• **Task to complete**:
Would you reproduce exactly the lines below from the one holding "by their name, found" through the one holding "Implicit Types ls : list activeListener.", inclusive, and no others?

====== Data for review ======

(* ===== verification/Handler.v ===== *)
(** * The connection handler

    src/pkg/server/handler.go: the listeners of the server, which are added, updated
    by their name, found and removed, and its connections, which are counted.  A
    connection that is accepted becomes a session ([Session]) with the filters of
    its listener; the handler listens to the session's events and counts it down
    when it closes.  Also UpdateClusterConfig and UpdateClusterHost, on [Cluster].

    The parts of a configuration that only reflect.DeepEqual looks at are one field
    ([Rest]).  Making the TLS context of a listener may fail ([tls_ok]).  The worker
    pool in which connections are served is that of [WorkerPool].  Starting and
    stopping a listener is in Listener.v. *)

From S2P Require Import Prelude BytesConv Headers FilterManager Session Cluster.

(** ** Listeners *)

Record ListenerConfig : Type := MkListener {
  LName : bytes; LNetwork : bytes; LAddr : bytes; ListenerTag : Z; DisableConnIo : bool; Rest : bytes
}.
#[export] Instance ListenerConfig_eq_dec : EqDecision ListenerConfig.
Proof. solve_decision. Defined.

Section listeners.
(** The factories of network and stream filters, compared by reflect.DeepEqual. *)
Context {N T : Type} `{EqDecision N, EqDecision T} (tls_ok : ListenerConfig → bool).

(** activeListener, with its listener: the name and the address are those of the
    configuration it was made from. *)
Record activeListener : Type := MkActive {
  disableConnIo : bool; name : bytes; network : bytes; addr : bytes; config : ListenerConfig; tag : Z;
  networkFiltersFactories : list N; streamFiltersFactories : list T;
  listenIP : bytes; listenPort : Z; updatedLabel : bool; stopped : bool
}.
Implicit Types ls : list activeListener.

Definition findActiveListenerByName (n : bytes) ls : option activeListener :=
  snd <$> list_find (λ l, name l = n) ls.
Definition findActiveListenerByAddress (net a : bytes) ls : option activeListener :=
  snd <$> list_find (λ l, network l = net ∧ addr l = a) ls.

Definition newActiveListener (lc : ListenerConfig) (nfs : list N) (sfs : list T) : option activeListener :=
  let temps := Split ":"%byte (LAddr lc) in
  if tls_ok lc
  then Some (MkActive (DisableConnIo lc) (LName lc) (LNetwork lc) (LAddr lc) lc (ListenerTag lc) nfs sfs
         (default [] (head temps)) (AtoiValue (List.last temps [])) false false)
  else None.

Inductive addResult : Type := AddressMismatch | TlsError | Duplicate | Updated | Added.
(** An update, of the listener that was found. *)
Definition updateListener (lc : ListenerConfig) (nfs : list N) (sfs : list T) (al : activeListener) : activeListener :=
  let equalConfig := bool_decide (config al = lc) in
  let equalNetworkFilter := bool_decide (networkFiltersFactories al = nfs) in
  let equalStreamFilters := bool_decide (streamFiltersFactories al = sfs) in
  MkActive (if equalConfig then disableConnIo al else DisableConnIo lc) (name al) (network al) (addr al)
    (if equalConfig then config al else lc) (if equalConfig then tag al else ListenerTag lc)
    (if equalNetworkFilter then networkFiltersFactories al else nfs)
    (if equalStreamFilters then streamFiltersFactories al else sfs)
    (listenIP al) (listenPort al) true (stopped al).
(** [uuid] is the name that is made for a configuration without one. *)
Definition AddOrUpdateListener (uuid : bytes) (lc : ListenerConfig) (nfs : list N) (sfs : list T) ls
    : addResult * list activeListener :=
  let lc := if LName lc =b [] then MkListener uuid (LNetwork lc) (LAddr lc) (ListenerTag lc) (DisableConnIo lc) (Rest lc)
            else lc in
  match list_find (λ l, name l = LName lc) ls with
  | Some (i, al) =>
      if negb (bool_decide (addr al = LAddr lc)) || negb (bool_decide (network al = LNetwork lc))
      then (AddressMismatch, ls)
      else if bool_decide (config al = lc) && bool_decide (networkFiltersFactories al = nfs)
      then (Duplicate, ls)
      else (Updated, <[i := updateListener lc nfs sfs al]> ls)
  | None =>
      match newActiveListener lc nfs sfs with
      | None => (TlsError, ls)
      | Some al => (Added, ls ++ [al])
      end
  end.

(** RemoveListeners, on the array of the slice, of which the loop ranges over the
    first [n] elements; [len] is the length of ch.listeners now.  Removing shifts
    the elements after it in the array.  [None] is a panic. *)
Fixpoint remove_loop (n i : nat) (nm : bytes) (arr : list activeListener) (len : nat) : option (list activeListener * nat) :=
  match n with
  | O => Some (arr, len)
  | S n =>
      match arr !! i with
      | Some l =>
          if name l =b nm then
            if bool_decide (i < len)%nat then
              remove_loop n (S i) nm (take i arr ++ drop (S i) (take len arr) ++ drop (len - 1) arr) (len - 1)
            else None
          else remove_loop n (S i) nm arr len
      | None => Some (arr, len)
      end
  end.
Definition RemoveListeners (nm : bytes) ls : option (list activeListener) :=
  '(arr, len) ← remove_loop (length ls) 0 nm ls (length ls); Some (take len arr).

(** Closing a channel that is closed panics. *)
Definition StopConnections ls : option (list activeListener) :=
  if existsb stopped ls then None
  else Some ((λ l, MkActive (disableConnIo l) (name l) (network l) (addr l) (config l) (tag l)
    (networkFiltersFactories l) (streamFiltersFactories l) (listenIP l) (listenPort l) (updatedLabel l) true) <$> ls).
(** The listeners that StartListener starts, and the one that StopListener stops. *)
Definition StartListener (t : Z) ls : list activeListener := base.filter (λ l, tag l = t) ls.
Definition StopListener (n : bytes) ls : option activeListener := findActiveListenerByName n ls.
End listeners.
Arguments activeListener N T : clear implicits.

======

• **Exercise output**:
    by their name, found and removed, and its connections, which are counted.  A
    connection that is accepted becomes a session ([Session]) with the filters of
    its listener; the handler listens to the session's events and counts it down
    when it closes.  Also UpdateClusterConfig and UpdateClusterHost, on [Cluster].

    The parts of a configuration that only reflect.DeepEqual looks at are one field
    ([Rest]).  Making the TLS context of a listener may fail ([tls_ok]).  The worker
    pool in which connections are served is that of [WorkerPool].  Starting and
    stopping a listener is in Listener.v. *)

From S2P Require Import Prelude BytesConv Headers FilterManager Session Cluster.

(** ** Listeners *)

Record ListenerConfig : Type := MkListener {
  LName : bytes; LNetwork : bytes; LAddr : bytes; ListenerTag : Z; DisableConnIo : bool; Rest : bytes
}.
#[export] Instance ListenerConfig_eq_dec : EqDecision ListenerConfig.
Proof. solve_decision. Defined.

Section listeners.
(** The factories of network and stream filters, compared by reflect.DeepEqual. *)
Context {N T : Type} `{EqDecision N, EqDecision T} (tls_ok : ListenerConfig → bool).

(** activeListener, with its listener: the name and the address are those of the
    configuration it was made from. *)
Record activeListener : Type := MkActive {
  disableConnIo : bool; name : bytes; network : bytes; addr : bytes; config : ListenerConfig; tag : Z;
  networkFiltersFactories : list N; streamFiltersFactories : list T;
  listenIP : bytes; listenPort : Z; updatedLabel : bool; stopped : bool
}.
Implicit Types ls : list activeListener.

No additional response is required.